As restrições, geradas por CON (constraints), podem ser, basicamente, de marcação (se avaliam as formas do output) ou de fidelidade (se avaliam a correspondência entre a forma do input e as formas do output). Um candidato ótimo a output é aquele que viola menos restrições altas no ranqueamento da língua. A teoria faz uso, então, de restrições universais violáveis (relacionadas aos diferentes módulos da gramática), que são ranqueadas diferentemente em cada língua. “A escolha do candidato ótimo é realizada por uma avaliação que considera, em paralelo, todos os candidatos e todo o ranqueamento de restrições” (SCHWINDT, 2005: 261).

No modelo standard da OT, a noção de nivelamento pode ser entendida através da violação ou não a restrições de alinhamento.

Em estruturas formadas por composição prosódica, por exemplo, as bases analisadas como input devem obedecer a restrições como ALIGN (STRESS; PW), ALIGN (LEX; PW) (cf. Schwindt, 2014), em que os limites da PWd garantem transparência plena das unidades morfológicas envolvidas, que são completamente produtivas. Alguns afixos constituem-se como PWds por serem acentuados e, assim, são considerados unidades lexicais13.

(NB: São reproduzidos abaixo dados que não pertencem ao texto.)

(* ===== verification/KernelAllocDemo.v ===== *)
(** * The kernel's allocator on a concrete machine

    The free memory of the concrete heap is that of its ranges, which never
    overlap.  Only witnesses use this file. *)

From S2P Require Import Prelude Constants Platform FrameAlloc Paging Memory AddressSpace Isolation IsolationDemo MapPages UserMem RawMem Heap HeapDemo KernelAlloc.

#[local] Existing Instance dev_profile.
Import RefX86 RefBoot RefMapper.

Definition in_range_of (r : Z * Z) (a : Z) : Prop := fst r ≤ a < snd r.
Definition in_ranges (rs : list (Z * Z)) (a : Z) : Prop := ∃ r, r ∈ rs ∧ in_range_of r a.

Fixpoint apart (rs : list (Z * Z)) : Prop :=
  match rs with
  | [] => True
  | r :: rs' => (∀ a, in_range_of r a → ¬ in_ranges rs' a) ∧ apart rs'
  end.

Lemma in_ranges_cons r rs a : in_ranges (r :: rs) a ↔ in_range_of r a ∨ in_ranges rs a.
Proof.
  unfold in_ranges. split.
  - intros (r' & [->|Hr]%elem_of_cons & Ha); [by left|right; by exists r'].
  - intros [Ha|(r' & Hr & Ha)]; [exists r|exists r']; split; try done; [left|by right].
Qed.

Lemma take_block_in b r p : 0 < b → take_block b r = Some p → fst r ≤ p ∧ p + b ≤ snd r.
Proof.
  intros Hb. unfold take_block. destruct (Z.leb_spec (b * ((fst r + b - 1) `div` b) + b) (snd r)); [|done].
  intros [= <-]. split; [|lia]. Z.div_mod_to_equations. nia.
Qed.

Lemma take_first_free b rs p rs' :
  0 < b → apart rs → take_first b rs = Some (p, rs') →
  apart rs' ∧ (∀ a, p ≤ a < p + b → in_ranges rs a) ∧
  (∀ a, in_ranges rs' a → in_ranges rs a ∧ ¬ (p ≤ a < p + b)).
Proof.
  intros Hb. revert rs'. induction rs as [|r rs IH]; intros rs' Hap Ht; [done|].
  destruct Hap as [Hr Hap]. cbn in Ht. destruct (take_block b r) as [q|] eqn:Hq.
  - simplify_eq. apply take_block_in in Hq as [H1 H2]; [|done]. split_and!; [done| |].
    + intros a Ha. apply in_ranges_cons. left. unfold in_range_of. lia.
    + intros a Ha. split; [apply in_ranges_cons; by right|]. intros Hin. apply (Hr a); [|done].
      unfold in_range_of. lia.
  - destruct (take_first b rs) as [[q rest]|]; [|done]. cbn in Ht. simplify_eq.
    destruct (IH _ Hap eq_refl) as (Ha1 & Hblk & Hrest). split_and!.
    + split; [|done]. intros a Ha Hin. apply (Hr a Ha). by apply Hrest.
    + intros a Ha. apply in_ranges_cons. right. by apply Hblk.
    + intros a [Ha|Ha]%in_ranges_cons.
      * split; [apply in_ranges_cons; by left|]. intros Hin. by apply (Hr a Ha), Hblk.
      * destruct (Hrest a Ha). split; [apply in_ranges_cons; by right|done].
Qed.

#[export, refine] Instance ref_heap_space : BuddySpace := {
  heap_ok h := apart (rh_ranges h);
  heap_free h := in_ranges (rh_ranges h) }.
Proof.
  - done.
  - by intros a (r & Hr%elem_of_nil & _).
  - intros s e h Hok Hn. split; [|done]. intros a Ha. by apply Hn.
  - intros s e h a [Ha|Ha]%in_ranges_cons; [by right|by left].
  - intros lay h p h' Hok Ha. cbn in Ha. unfold ref_alloc in Ha.
    destruct (block_size_spec lay) as (Hb%is_pow2_pos & _). case_match; [|done].
    destruct (take_first _ _) as [[q rs]|] eqn:Hf; [|done]. cbn in Ha. simplify_eq.
    by destruct (take_first_free _ _ _ _ Hb Hok Hf).
  - intros lay h p h' Hok Ha. cbn in Ha. unfold ref_alloc in Ha.
    destruct (block_size_spec lay) as (Hb%is_pow2_pos & _). case_match; [|done].
    destruct (take_first _ _) as [[q rs]|] eqn:Hf; [|done]. cbn in Ha. simplify_eq.
    by destruct (take_first_free _ _ _ _ Hb Hok Hf) as (_ & ? & ?).
  - intros p lay h Hok Hn. split; [|done]. intros a Ha. by apply Hn.
  - intros p lay h a [Ha|Ha]%in_ranges_cons; [by right|by left].
Defined.

(** A free list through the starts of the ranges. *)
Definition next_range (h : RefHeap) : Z := match rh_ranges h with [] => 0 | r :: _ => fst r end.

#[export] Instance ref_heap_nodes : BuddyNodes RefHeap := {
  add_nodes s e h := if s <? e then [(s, next_range h)] else [];
  alloc_nodes lay h := [];
  dealloc_nodes p lay h := [(p, next_range h)] }.

#[export] Instance ref_heap_nodes_laws : BuddyNodesLaws.
Proof.
  split.
  - intros s e h _ He [k Hk] [j Hj] a w i Hin Hi. cbn in Hin. destruct (Z.ltb_spec s e); [|by apply elem_of_nil in Hin].
    apply list_elem_of_singleton in Hin. simplify_eq. right. lia.
  - by intros lay h _ a w i Hin%elem_of_nil.
  - intros p lay h _ _ a w i Hin%list_elem_of_singleton Hi. simplify_eq. right.
    destruct (block_size_spec lay) as (_ & _ & _ & _). unfold block_size.
    pose proof (Z.log2_up_spec (Z.max (size lay) (Z.max (align lay) 8))). lia.
  - intros p lay h. by eexists _, [].
Qed.

Lemma st0_mem : kernel_mem (pmo:=pmo) st0 empty [0x1000] free.
Proof.
  split; [exact st0_inv|exact kernel_heap_ready|done| |].
  - by intros a (r & Hr%elem_of_nil & _).
  - assert (∀ p, ¬ heap_page v.KERNEL_HEAP_START (stats_total_bytes empty) p) as Hn.
    { intros p [_ Hp]. change (stats_total_bytes empty) with 0 in Hp. lia. }
    split; intros p ** ; by destruct (Hn p).
Qed.

Lemma kernel_alloc_zeroed_spec_witness :
  ∃ ptr st' h', kernel_alloc_zeroed (mkLayout 24 8) (st0, empty) = Val (Some ptr, (st', h')) ∧
    (∀ a, ptr ≤ a < ptr + 24 → vbyte pmo st' (k_cr3 st') a = Some 0).
Proof.
  destruct (kernel_alloc_zeroed_spec st0 empty [0x1000] free (mkLayout 24 8) st0_mem)
    as [[_ []]|(ptr & st' & h' & l' & Hr & _ & _ & _ & Hz)].
  - apply (small_request_ok _ 3); cbn; lia.
  - by intros (_ & Ha & _); vm_compute in Ha.
  - apply (frames_free _ 64); [by vm_compute|lia].
  - exists ptr, st', h'. split; [exact Hr|exact Hz].
Defined.

Lemma no_fault {S A B} (m : M S (option A)) (k : A → M S B) s p s1 f :
  is_val ((m ≫= λ o, liftr (unwrap o) ≫= k) s) = true → m s = Val (Some p, s1) → k p s1 = Fault f → False.
Proof.
  intros Hv Hm Hk. rewrite (M_bind_run _ _ _ _ _ Hm) in Hv.
  rewrite (M_bind_run _ _ _ p s1) in Hv by done. by rewrite Hk in Hv.
Qed.

(** A block of 24 bytes grows to 48: the heap needs another page. *)
Lemma kernel_realloc_spec_witness :
  ∃ ptr st1 h1 new_ptr st' h', kernel_alloc_zeroed (mkLayout 24 8) (st0, empty) = Val (Some ptr, (st1, h1)) ∧
    kernel_realloc ptr (mkLayout 24 8) 48 (st1, h1) = Val (Some new_ptr, (st', h')) ∧
    (∀ j, 0 ≤ j < 24 → vbyte pmo st' (k_cr3 st') (new_ptr + j) = vbyte pmo st1 (k_cr3 st1) (ptr + j)).
Proof.
  assert (request_ok 4096 (mkLayout 48 8)) as Hrq.
  { split; [right; split; [by exists 12|lia]|lia|cbn; lia|split; [by exists 3|cbn; lia]]. }
  assert (is_val ((kernel_alloc_zeroed (mkLayout 24 8) ≫= λ o, liftr (unwrap o) ≫=
    λ p, kernel_realloc p (mkLayout 24 8) 48) (st0, empty)) = true) as Hrun by by vm_compute.
  assert (match kernel_alloc_zeroed (mkLayout 24 8) (st0, empty) with
    | Val (_, s) => stats_total_bytes (snd s) | Fault _ => 0 end = 4096) as Htot by by vm_compute.
  destruct (kernel_alloc_zeroed_spec st0 empty [0x1000] free (mkLayout 24 8) st0_mem)
    as [[_ []]|(ptr & st1 & h1 & l1 & Hr & Hm & Ht & _)].
  - apply (small_request_ok _ 3); cbn; lia.
  - by intros (_ & Ha & _); vm_compute in Ha.
  - apply (frames_free _ 64); [by vm_compute|lia].
  - rewrite Hr in Htot. cbn [snd] in Htot.
    destruct (kernel_realloc_spec st1 h1 [0x1000] l1 ptr (mkLayout 24 8) 48 Hm)
      as [[Hf _]|(np & st' & h' & l' & Hr' & _ & _ & Hc & _)].
    + intros a Ha. by apply Ht.
    + cbn; lia.
    + rewrite Htot. exact Hrq.
    + exfalso. exact (no_fault _ _ _ _ _ _ Hrun Hr Hf).
    + exists ptr, st1, h1, np, st', h'. split_and!; [exact Hr|exact Hr'|exact Hc].
Defined.

(** On a machine with 12 free frames. *)
Lemma allocator_fail_test_panics_witness :
  allocator_fail_test 1 (st0, empty) = Fault Explicit.
Proof.
  apply (allocator_fail_test_panics st0 empty [0x1000] free 1 st0_mem); by vm_compute.
Defined.
Lemma concat_split i f :
  files !! i = Some f →
  concat files = concat (take i files) ++ f ++ concat (drop (S i) files).
Proof.
  intros Hi. rewrite <-(take_drop_middle _ _ _ Hi) at 1. by rewrite concat_app.
Qed.

Lemma image_file_bounds i f :
  files !! i = Some f →
  file_bounds image_bytes (Z.of_nat i) =
    Val (Z.of_nat (length (concat (take i files))), Z.of_nat (length f)).
Proof using All.
  intros Hi. pose proof (image_end i f Hi) as Hend.
  unfold file_bounds, file_end_slice. destruct i as [|i].
  - change (Z.of_nat 0) with 0 in *. cbn [Z.eqb]. rewrite Hend. cbn. reflexivity.
  - rewrite (proj2 (Z.eqb_neq _ _)) by lia.
    pose proof (lookup_lt_Some _ _ _ Hi).
    destruct (lookup_lt_is_Some_2 files i) as [g Hg]; [lia|].
    pose proof (image_end i g Hg) as Hend0. pose proof (concat_take_S i g Hg) as Hti.
    assert (Z.of_nat (length (concat files)) < 2 ^ 64) as Hc by lia.
    rewrite (concat_split (S i) f Hi), !length_app in Hc.
    replace (3 + (Z.of_nat (S i) - 1)) with (3 + Z.of_nat i) by lia.
    rewrite Hend0. cbn [mbind res_bind]. rewrite Hend. cbn [mbind res_bind].
    rewrite sub64_in by lia. cbn [mbind res_bind]. do 2 f_equal; lia.
Qed.

(** The slice the kernel takes is the file. *)
Lemma image_slice i f header :
  files !! i = Some f → header = 24 + 8 * n →
  slice image_bytes (Z.of_nat (length (concat (take i files))) + header)
    (Z.of_nat (length (concat (take i files))) + header + Z.of_nat (length f)) = Val f.
Proof using All.
  intros Hi ->. unfold image_bytes. rewrite (concat_split i f Hi).
  rewrite !app_assoc. rewrite <-(app_assoc _ f).
  apply slice_app; [|done].
  rewrite !length_app, !length_to_le_bytes, length_words. cbn [length].
  rewrite length_ends_from. lia.
Qed.
End ImageLemmas.

(** ** Properties *)

(** The reads of the kernel from a disk that holds [files]. *)
Definition reads_back `{Profile} (addr : Z) (disk : list Z) (files : list (list Z)) : Prop :=
  get_file_count (Some addr) disk = Val (Z.of_nat (length files)) ∧
  (∀ i f, files !! i = Some f → get_file_slice (Some addr) disk (Z.of_nat i) = Val f) ∧
  (∀ i, Z.of_nat (length files) ≤ i → get_file_slice (Some addr) disk i = Fault Assertion).

Definition fits_in (files : list (list Z)) : Prop :=
  24 + 8 * Z.of_nat (length files) + Z.of_nat (length (concat files)) < 2 ^ 64.

Lemma image_reads_back `{Profile} `{Crc32Laws} files addr :
  fits_in files → ∃ disk, build (image_of files) = Val disk ∧ reads_back addr disk files.
Proof.
  intros Hsmall. unfold fits_in in Hsmall. exists (image_bytes files).
  pose proof (image_words_ge_3 files) as H3.
  assert (u64_at (image_bytes files) 2 = Val (Z.of_nat (length files))) as Hcount.
  { by apply (image_table files Hsmall 0). }
  split; [by apply build_image_of|]. split_and!; [done| |]; intros i.
  - intros f Hi. unfold get_file_slice, ramdisk_len. cbn [unwrap mbind res_bind].
    rewrite Hcount, length_image_bytes. cbn [mbind res_bind].
    pose proof (lookup_lt_Some _ _ _ Hi).
    rewrite (proj2 (Z.leb_le _ _)), (proj2 (Z.ltb_lt _ _)) by lia. cbn [mbind res_bind ass].
    rewrite (image_file_bounds files Hsmall i f Hi). cbn [mbind res_bind].
    pose proof (f_equal length (concat_split files i f Hi)) as Hl. rewrite !length_app in Hl.
    rewrite add64_in by lia. cbn [mbind res_bind]. rewrite mul64_in by lia. cbn [mbind res_bind].
    rewrite add64_in by lia. cbn [mbind res_bind]. rewrite add64_in by lia. cbn [mbind res_bind].
    apply image_slice; [done..|lia].
  - intros Hi. unfold get_file_slice, ramdisk_len. cbn [unwrap mbind res_bind].
    rewrite Hcount, length_image_bytes. cbn [mbind res_bind].
    by rewrite (proj2 (Z.leb_le _ _)), (proj2 (Z.ltb_ge _ _)) by lia.
Qed.
(* ===== verification/Terminal.v ===== *)
(** * The framebuffer terminal (src/kernel/src/terminal_out.rs)

    Windows on the framebuffer, the text cursor, glyph and pixel output, and the
    double buffer.  The font is the noto_sans_mono_bitmap crate's, a class; the
    framebuffer description is the bootloader's.  Memory is a map from byte
    addresses to bytes: a terminal writes through its [buffer] slice, whose
    bounds Rust checks, but the slice itself is built unsafely, so what keeps a
    terminal inside its window is its own arithmetic. *)

From S2P Require Import Prelude.

(** ** Interfaces *)

(** bootloader_api's [PixelFormat]; [OtherFormat] is any but Rgb and Bgr. *)
Inductive PixelFormat := Rgb | Bgr | OtherFormat.

Record FrameBufferInfo := mkFbInfo {
  fb_byte_len : Z; fb_width : Z; fb_height : Z; fb_pixel_format : PixelFormat;
  fb_bytes_per_pixel : Z; fb_stride : Z }.

(** The boot framebuffer, if there is one: its description and address. *)
Class Screen := framebuffer : option (FrameBufferInfo * Z).

(** noto_sans_mono_bitmap: rasters are rows of intensities. *)
Class Font := {
  FontSize : Type;
  FontWeight : Type;
  Size16 : FontSize;
  Size20 : FontSize;
  Size24 : FontSize;
  Light : FontWeight;
  Regular : FontWeight;
  Bold : FontWeight;
  val : FontSize → Z;
  get_raster_width : FontWeight → FontSize → Z;
  get_raster : Z → FontWeight → FontSize → option (list (list Z)) }.

(** Every raster of a size has [val] rows of the same width, of bytes; the
    replacement character has one in every size. *)
Class FontLaws `{Font} : Prop := {
  font_val s : 0 < val s ≤ 2 ^ 10;
  font_width w s : 0 < get_raster_width w s ≤ 2 ^ 10;
  font_raster c w s rows : get_raster c w s = Some rows →
    Z.of_nat (length rows) = val s ∧
    ∀ row, row ∈ rows → Z.of_nat (length row) = get_raster_width w s ∧
      ∀ b, b ∈ row → 0 ≤ b < 256;
  font_replacement w s : is_Some (get_raster 0xfffd w s);
  font_24 : val Size24 = 24 }.

Definition LINE_SPACING : Z := 0.
Definition LETTER_SPACING : Z := 0.
Definition SIDE_PADDING : Z := 0.
Definition TAB_SIZE : Z := 4.

(** ** Colours *)

Record Color := mkColor { r : Z; g : Z; b : Z }.

Definition black : Color := mkColor 0 0 0.
Definition white : Color := mkColor 255 255 255.

(** One channel of [lerp]: [i32] arithmetic, division towards zero, [as u8]. *)
Definition lerp_channel `{Profile} (a c alpha_1024 : Z) : res Z :=
  arith_i32 (c - a) ≫= λ d,
  arith_i32 (d * alpha_1024) ≫= λ p,
  arith_i32 (a + Z.quot p 1024) ≫= λ s,
  Val (s `mod` 256).

Definition lerp `{Profile} (self other : Color) (alpha_1024 : Z) : res Color :=
  lerp_channel (r self) (r other) alpha_1024 ≫= λ r',
  lerp_channel (g self) (g other) alpha_1024 ≫= λ g',
  lerp_channel (b self) (b other) alpha_1024 ≫= λ b',
  Val (mkColor r' g' b').

(** ** Windows *)

Record PlacementInfo := mkPlacement {
  x_div : Z; y_div : Z; x_index : Z; y_index : Z; x_size : Z; y_size : Z }.

Definition FULL_SCREEN_PLACEMENT : PlacementInfo := mkPlacement 1 1 0 0 1 1.

Record WindowInfo := mkWindow {
  byte_offset : Z; width : Z; height : Z; pixel_format : PixelFormat;
  bytes_per_pixel : Z; stride : Z }.

Section Windows.
Context `{Profile} `{Screen}.

Definition WindowInfo_new (x y w h : Z) : res WindowInfo :=
  unwrap framebuffer ≫= λ '(fb_info, _),
  add64 x w ≫= λ xw,
  ass (xw <=? fb_width fb_info) ≫= λ _,
  add64 y h ≫= λ yh,
  ass (yh <=? fb_width fb_info) ≫= λ _,
  mul64 y (fb_stride fb_info) ≫= λ ys,
  add64 ys x ≫= λ pixel_offset,
  mul64 pixel_offset (fb_bytes_per_pixel fb_info) ≫= λ offset,
  Val (mkWindow offset w h (fb_pixel_format fb_info) (fb_bytes_per_pixel fb_info) (fb_stride fb_info)).

(** [index * extent / div] *)
Definition scale (index extent div : Z) : res Z :=
  mul64 index extent ≫= λ p, div_u p div.

Definition from_placement (p : PlacementInfo) : res WindowInfo :=
  unwrap framebuffer ≫= λ '(fb_info, _),
  scale (x_index p) (fb_width fb_info) (x_div p) ≫= λ start_pixel_x,
  add64 (x_index p) (x_size p) ≫= λ xe,
  scale xe (fb_width fb_info) (x_div p) ≫= λ stop_pixel_x,
  scale (y_index p) (fb_height fb_info) (y_div p) ≫= λ start_pixel_y,
  add64 (y_index p) (y_size p) ≫= λ ye,
  scale ye (fb_height fb_info) (y_div p) ≫= λ stop_pixel_y,
  sub64 stop_pixel_x start_pixel_x ≫= λ w,
  sub64 stop_pixel_y start_pixel_y ≫= λ h,
  WindowInfo_new start_pixel_x start_pixel_y w h.

(** src/kernel/src/common_main.rs *)
Definition get_window_info_for_core (id count : Z) : res WindowInfo :=
  add64 count 4 ≫= λ c4,
  sub64 c4 1 ≫= λ c3,
  from_placement (mkPlacement 4 (c3 `div` 4) (id `mod` 4) (id `div` 4) 1 1).

(** The clear colour of a core's terminal in [main]. *)
Definition core_clear_color (id ap_count : Z) : res Color :=
  mul64 100 id ≫= λ p,
  add64 ap_count 1 ≫= λ n,
  div_u p n ≫= λ q,
  arith 8 (100 - q `mod` 256) ≫= λ green,
  Val (mkColor 10 green (q `mod` 256)).
End Windows.

(** ** The terminal *)

Record TerminalWriter `{Font} := mkTerm {
  buffer_base_ptr : Z;
  buffer : Z * Z;                        (** start address and length *)
  info : WindowInfo;
  x_pos : Z;
  y_pos : Z;
  font_height : FontSize;
  line_height : Z;
  font_weight : FontWeight;
  foreground : Color;
  background : Color;
  clear_color : Color }.

Arguments mkTerm {_} _ _ _ _ _ _ _ _ _ _ _.

(** The terminal and the memory it draws to. *)
Record TermState `{Font} := mkTS { term : TerminalWriter; vram : gmap Z Z }.
Arguments mkTS {_} _ _.

Section Terminal.
Context `{Profile} `{Screen} `{Font}.

Definition construct_buffer (base : Z) (i : WindowInfo) : res (Z * Z) :=
  mul64 (stride i) (height i) ≫= λ p,
  mul64 p (bytes_per_pixel i) ≫= λ len,
  Val (base + byte_offset i, len).

Definition TerminalWriter_new (i : WindowInfo) : res TerminalWriter :=
  unwrap framebuffer ≫= λ '(_, base),
  construct_buffer base i ≫= λ buf,
  Val (mkTerm base buf i 0 0 Size24 (24 + LETTER_SPACING) Regular white black (mkColor 70 60 60)).

Definition set_pos (x y : Z) (s : TermState) : TermState :=
  mkTS (mkTerm (buffer_base_ptr (term s)) (buffer (term s)) (info (term s)) x y
    (font_height (term s)) (line_height (term s)) (font_weight (term s))
    (foreground (term s)) (background (term s)) (clear_color (term s))) (vram s).
Definition set_clear (c : Color) (s : TermState) : TermState :=
  mkTS (mkTerm (buffer_base_ptr (term s)) (buffer (term s)) (info (term s)) (x_pos (term s)) (y_pos (term s))
    (font_height (term s)) (line_height (term s)) (font_weight (term s))
    (foreground (term s)) (background (term s)) c) (vram s).
Definition set_font (f : FontSize) (lh : Z) (s : TermState) : TermState :=
  mkTS (mkTerm (buffer_base_ptr (term s)) (buffer (term s)) (info (term s)) (x_pos (term s)) (y_pos (term s))
    f lh (font_weight (term s))
    (foreground (term s)) (background (term s)) (clear_color (term s))) (vram s).
Definition set_buffer (base : Z) (buf : Z * Z) (i : WindowInfo) (s : TermState) : TermState :=
  mkTS (mkTerm base buf i (x_pos (term s)) (y_pos (term s))
    (font_height (term s)) (line_height (term s)) (font_weight (term s))
    (foreground (term s)) (background (term s)) (clear_color (term s))) (vram s).

(** [set_to_double_buffer] spins until [DOUBLE_BUFFER] is set, to a back buffer
    at this address; if it never is, neither does this end. *)
Definition set_to_double_buffer (double_buffer : option Z) : M TermState () :=
  match double_buffer with
  | Some back_buffer =>
      gets (λ s, info (term s)) ≫= λ i,
      liftr (construct_buffer back_buffer i) ≫= λ buf,
      modify (set_buffer back_buffer buf i)
  | None => λ _, Fault NoFuel
  end.

(** [self.buffer[i] = v] *)
Definition put (i v : Z) : M TermState () := λ s,
  let '(start, len) := buffer (term s) in
  if (0 <=? i) && (i <? len)
  then Val ((), mkTS (term s) (<[start + i := v]> (vram s))) else Fault Bounds.

Definition write_pixel (x y : Z) (color : Color) : M TermState () :=
  gets (λ s, info (term s)) ≫= λ i,
  liftr (mul64 y (stride i)) ≫= λ ys,
  liftr (add64 ys x) ≫= λ pixel_offset,
  liftr (mul64 pixel_offset (bytes_per_pixel i)) ≫= λ byte_offset,
  match pixel_format i with
  | Rgb =>
      put byte_offset (r color) ≫= λ _,
      liftr (add64 byte_offset 1) ≫= λ o1, put o1 (g color) ≫= λ _,
      liftr (add64 byte_offset 2) ≫= λ o2, put o2 (b color)
  | Bgr =>
      put byte_offset (b color) ≫= λ _,
      liftr (add64 byte_offset 1) ≫= λ o1, put o1 (g color) ≫= λ _,
      liftr (add64 byte_offset 2) ≫= λ o2, put o2 (r color)
  | OtherFormat => put byte_offset ((r color + g color + b color) `div` 3)
  end.

Definition clear (font : option FontSize) : M TermState () :=
  modify (set_pos 0 0) ≫= λ _,
  gets (λ s, info (term s)) ≫= λ i,
  for_each (range 0 (height i)) (λ y,
    for_each (range 0 (width i)) (λ x,
      gets (λ s, clear_color (term s)) ≫= λ c, write_pixel x y c)) ≫= λ _,
  match font with
  | Some f => liftr (add64 (val f) LINE_SPACING) ≫= λ lh, modify (set_font f lh)
  | None => mret ()
  end.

Sufixos pertencentes a unidades formadas por incorporação prosódica devem obedecer a restrições de alinhamento do tipo ALIGN (ROOT; AFFIX), já que não há efeitos prosódicos especiais e toda a estrutura formada por raiz e afixos resulta em apenas uma palavra prosódica.

Independentemente do modelo teórico, assumimos a ideia de que o PB apresenta a afixação no nível da raiz, como afirmamos anteriormente. Hipotetizamos que só estão restritos ao nível da palavra os afixos que sofrem os processos fonológicos do nível da raiz de forma independente (ex. atribuição do acento e neutralização da vogal média pretônica) ou apresentam-se como domínio para regras que acontecem no nível da palavra (ex. marcação de gênero).